* DATASET *
(** X15. With a window size of -1 or less, a scan whose fetches and lookups
    all succeed never ends: however many rounds the loop is given, it is
    still going, each round requesting a range whose last block is before
    its first, and the cursor is never written. *)
Theorem negative_window_size_never_ends
    (cfg : config) (now : Z) (p : provider) (key : string) (fuel : nat)
    (default_start_block : Z) (db : database) (cursor : cursorRow)
    (latestBlock : Z)
    (Hsize : FLR_SCAN_BLOCKS cfg <= -1)
    (Hok : forall w, windowOk p w)
    (Hcursor : scan_cursors
                 (ensureCursor now (cursorKeyOf key) default_start_block db)
               !! cursorKeyOf key = Some cursor)
    (Hhead : getBlockNumber p = Resolved latestBlock)
    (Hfrom : resumeBlock cfg (start_block cursor) (last_scanned_block cursor)
             <= latestBlock) :
  let r := scanLoanNftTransfers cfg now p key fuel default_start_block db in
  fst (fst r) = Diverges
  /\ length (requestedWindows (snd r)) = fuel
  /\ Forall (fun w => snd w < fst w) (requestedWindows (snd r))
  /\ scan_cursors (snd (fst r))
     = scan_cursors (ensureCursor now (cursorKeyOf key) default_start_block db).
Proof.
  intros r.
  assert (Hcur : scan_cursors (snd (fst r))
                 = scan_cursors
                     (ensureCursor now (cursorKeyOf key) default_start_block db)
                 \/ fst (fst r) = Returned tt).
  { destruct (fst (fst r)) as [[]| |] eqn:Ho; [now right| |];
      left; apply (scan_cursor_shape cfg now p key fuel default_start_block db
                     cursor Hcursor); fold r; rewrite Ho; discriminate. }
  assert (Hrun : fst (fst r) = Diverges
                 /\ length (requestedWindows (snd r)) = fuel
                 /\ Forall (fun w => snd w < fst w) (requestedWindows (snd r))).
  { subst r.
    cbv beta iota zeta delta [scanLoanNftTransfers bind modify getDb await].
    cbn [fst snd]. rewrite Hcursor, Hhead. cbn [fst snd].
    replace (latestBlock <? _) with false by (symmetry; apply Z.ltb_ge; lia).
    pose proof (windowLoop_goes_on cfg now p key latestBlock Hsize Hok fuel
                  (resumeBlock cfg (start_block cursor) (last_scanned_block cursor))
                  (resumeBlock cfg (start_block cursor) (last_scanned_block cursor) - 1)
                  (ensureCursor now (cursorKeyOf key) default_start_block db)
                  Hfrom) as Hloop.
    cbn zeta in Hloop.
    destruct (windowLoop cfg now p key fuel latestBlock _ _ _) as [[o db2] t2].
    cbn [fst snd] in Hloop. destruct Hloop as (-> & Hlen & Hall).
    cbn [fst snd app requestedWindows]. auto. }
  destruct Hrun as (Ho & Hlen & Hall).
  split; [exact Ho|]. split; [exact Hlen|]. split; [exact Hall|].
  destruct Hcur as [Hcur|Hret]; [exact Hcur | congruence].
Qed.

(** A quiet provider with windows of size -1: after twenty rounds the scan
    is still asking for the range from 995 to 994. *)
Lemma negative_window_size_never_ends_witness :
  let r := scanLoanNftTransfers (mkConfig (-1) 0 5) 8 (Examples.quiet 2000) "k"
             20 0 Examples.storeAt1000 in
  fst (fst r) = Diverges
  /\ requestedWindows (snd r) = repeat (995, 994) 20.
Proof.
  destruct (negative_window_size_never_ends (mkConfig (-1) 0 5) 8
              (Examples.quiet 2000) "k" 20 0 Examples.storeAt1000
              (mkCursor 0 1000 7) 2000) as (Ho & _).
  - cbn; lia.
  - intros w. split; [eexists; reflexivity | intros bn _; eexists; reflexivity].
  - vm_compute; reflexivity.
  - reflexivity.
  - vm_compute; discriminate.
  - split; [exact Ho | vm_compute; reflexivity].
Defined.

(** ** Where the cursor is written *)

Section CursorWrite.

Variable cfg : config.
Variable now : Z.
Variable p : provider.
Variable key : string.

(** The block the loop returns is the one it started with or the last block
    of a window it requested, which is not beyond the head. *)
Lemma windowLoop_written (latestBlock : Z) (fuel : nat) :
  forall b lastGoodBlock db lg,
    let r := windowLoop cfg now p key fuel latestBlock b lastGoodBlock db in
    fst (fst r) = Returned lg ->
    lg = lastGoodBlock
    \/ (lg <= latestBlock
        /\ exists b', (b', lg) ∈ requestedWindows (snd r)).
Proof.
  induction fuel as [|fuel IH]; intros b lgb db lg; cbn zeta; cbn [windowLoop];
    [discriminate|].
  destruct (b <=? latestBlock); [|intros [= <-]; now left].
  unfold bind, callFetcher.
  set (toBlock := Z.min (b + FLR_SCAN_BLOCKS cfg) latestBlock).
  pose proof (getLogsWithRetry_requests p b toBlock) as Hreq.
  destruct (getLogsWithRetry p b toBlock None) as [[logs|err] t1];
    [|intros [= <-]; now left].
  cbn [snd] in Hreq.
  destruct (commitWindow cfg now p key logs db) as [[[[]| |] db2] t2];
    try discriminate.
  specialize (IH (b + (FLR_SCAN_BLOCKS cfg + 1)) toBlock db2 lg).
  cbn zeta in IH.
  destruct (windowLoop cfg now p key fuel latestBlock _ toBlock db2)
    as [[o db3] t3].
  cbn [fst snd] in *. intros Ho. right.
  rewrite !requestedWindows_app, Hreq.
  destruct (IH Ho) as [->|(Hle & b' & Hin)].
  - split; [unfold toBlock; lia|]. exists b.
    apply elem_of_app. left. apply list_elem_of_here.
  - split; [exact Hle|]. exists b'.
    apply elem_of_app. right. apply elem_of_app. now right.
Qed.

End CursorWrite.

(** X16. Whatever the provider answers and however the run ends, the cursor
    row of a scan is afterwards the row that [ensureCursor] left, or it has
    been written once, at the normal end of the run, with the last block of
    a window that the run requested: a block from the resume block, which is
    not before the start block, to the head block.  So a cursor that has
    been written is never before its start block. *)
Theorem cursor_is_written_within_the_scanned_range
    (cfg : config) (now : Z) (p : provider) (key : string) (fuel : nat)
    (default_start_block : Z) (db : database) (cursor : cursorRow)
    (Hcursor : scan_cursors
                 (ensureCursor now (cursorKeyOf key) default_start_block db)
               !! cursorKeyOf key = Some cursor) :
  let fromBlock :=
    resumeBlock cfg (start_block cursor) (last_scanned_block cursor) in
  let r := scanLoanNftTransfers cfg now p key fuel default_start_block db in
  scan_cursors (snd (fst r)) !! cursorKeyOf key = Some cursor
  \/ exists lg,
       scan_cursors (snd (fst r)) !! cursorKeyOf key
       = Some (mkCursor (start_block cursor) lg now)
       /\ fst (fst r) = Returned tt
       /\ start_block cursor <= fromBlock <= lg
       /\ (exists head, getBlockNumber p = Resolved head /\ lg <= head)
       /\ exists b, (b, lg) ∈ requestedWindows (snd r).
Proof.
  intros fromBlock r.
  assert (Hstart : start_block cursor <= fromBlock).
  { unfold fromBlock, resumeBlock. destruct (0 <? _); lia. }
  set (db1 := ensureCursor now (cursorKeyOf key) default_start_block db) in *.
  subst r.
  cbv beta iota zeta delta [scanLoanNftTransfers bind modify getDb await].
  fold db1. cbn [fst snd]. rewrite Hcursor.
  destruct (getBlockNumber p) as [head|e]; cbn [fst snd]; [|now left].
  fold fromBlock.
  destruct (head <? fromBlock); [now left|].
  pose proof (windowLoop_cursors cfg now p key head fuel fromBlock
                (fromBlock - 1) db1) as Hsame.
  pose proof (windowLoop_written cfg now p key head fuel fromBlock
                (fromBlock - 1) db1) as Hwritten.
  cbn zeta in Hwritten.
  destruct (windowLoop cfg now p key fuel head _ _ db1) as [[[lg| |] db2] t2];
    cbn [fst snd] in *; try (left; now rewrite Hsame).
  destruct (Z.leb_spec fromBlock lg) as [Hle|Hgt]; cbn [fst snd modify ret];
    [|left; now rewrite Hsame].
  right. exists lg.
  destruct (Hwritten lg eq_refl) as [->|(Hhead & b & Hin)]; [lia|].
  split.
  { apply lastScanned_updateCursor. now rewrite Hsame. }
  split; [reflexivity|]. split; [lia|]. split; [eauto|].
  exists b. cbn [app requestedWindows]. rewrite requestedWindows_app.
  apply elem_of_app. left. exact Hin.
Qed.

(** The run whose second fetch fails: the cursor is written with 997, the
    last block of its first window. *)
Lemma cursor_is_written_within_the_scanned_range_witness :
  let r := scanLoanNftTransfers (mkConfig 2 0 5) 8 (Examples.failingAt 1003 998)
             "k" 20 0 Examples.storeAt1000 in
  exists lg,
    scan_cursors (snd (fst r)) !! cursorKeyOf "k" = Some (mkCursor 0 lg 8)
    /\ (exists b, (b, lg) ∈ requestedWindows (snd r))
    /\ lg = 997.
Proof.
  destruct (cursor_is_written_within_the_scanned_range (mkConfig 2 0 5) 8
              (Examples.failingAt 1003 998) "k" 20 0 Examples.storeAt1000
              (mkCursor 0 1000 7))
    as [Hsame|(lg & Hc & _ & _ & _ & Hb)].
  - vm_compute; reflexivity.
  - vm_compute in Hsame. discriminate.
  - exists lg. split; [exact Hc|]. split; [exact Hb|].
    vm_compute in Hc. now injection Hc as <-.
Defined.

* ABOUT THIS EXERCISE *
Nothing should appear in the answer except the lines from the one with "(** The run" through the final line of the records, written exactly.

* TASK OUTPUT *
(** The run whose second fetch fails: the cursor is written with 997, the
    last block of its first window. *)
Lemma cursor_is_written_within_the_scanned_range_witness :
  let r := scanLoanNftTransfers (mkConfig 2 0 5) 8 (Examples.failingAt 1003 998)
             "k" 20 0 Examples.storeAt1000 in
  exists lg,
    scan_cursors (snd (fst r)) !! cursorKeyOf "k" = Some (mkCursor 0 lg 8)
    /\ (exists b, (b, lg) ∈ requestedWindows (snd r))
    /\ lg = 997.
Proof.
  destruct (cursor_is_written_within_the_scanned_range (mkConfig 2 0 5) 8
              (Examples.failingAt 1003 998) "k" 20 0 Examples.storeAt1000
              (mkCursor 0 1000 7))
    as [Hsame|(lg & Hc & _ & _ & _ & Hb)].
  - vm_compute; reflexivity.
  - vm_compute in Hsame. discriminate.
  - exists lg. split; [exact Hc|]. split; [exact Hb|].
    vm_compute in Hc. now injection Hc as <-.
Defined.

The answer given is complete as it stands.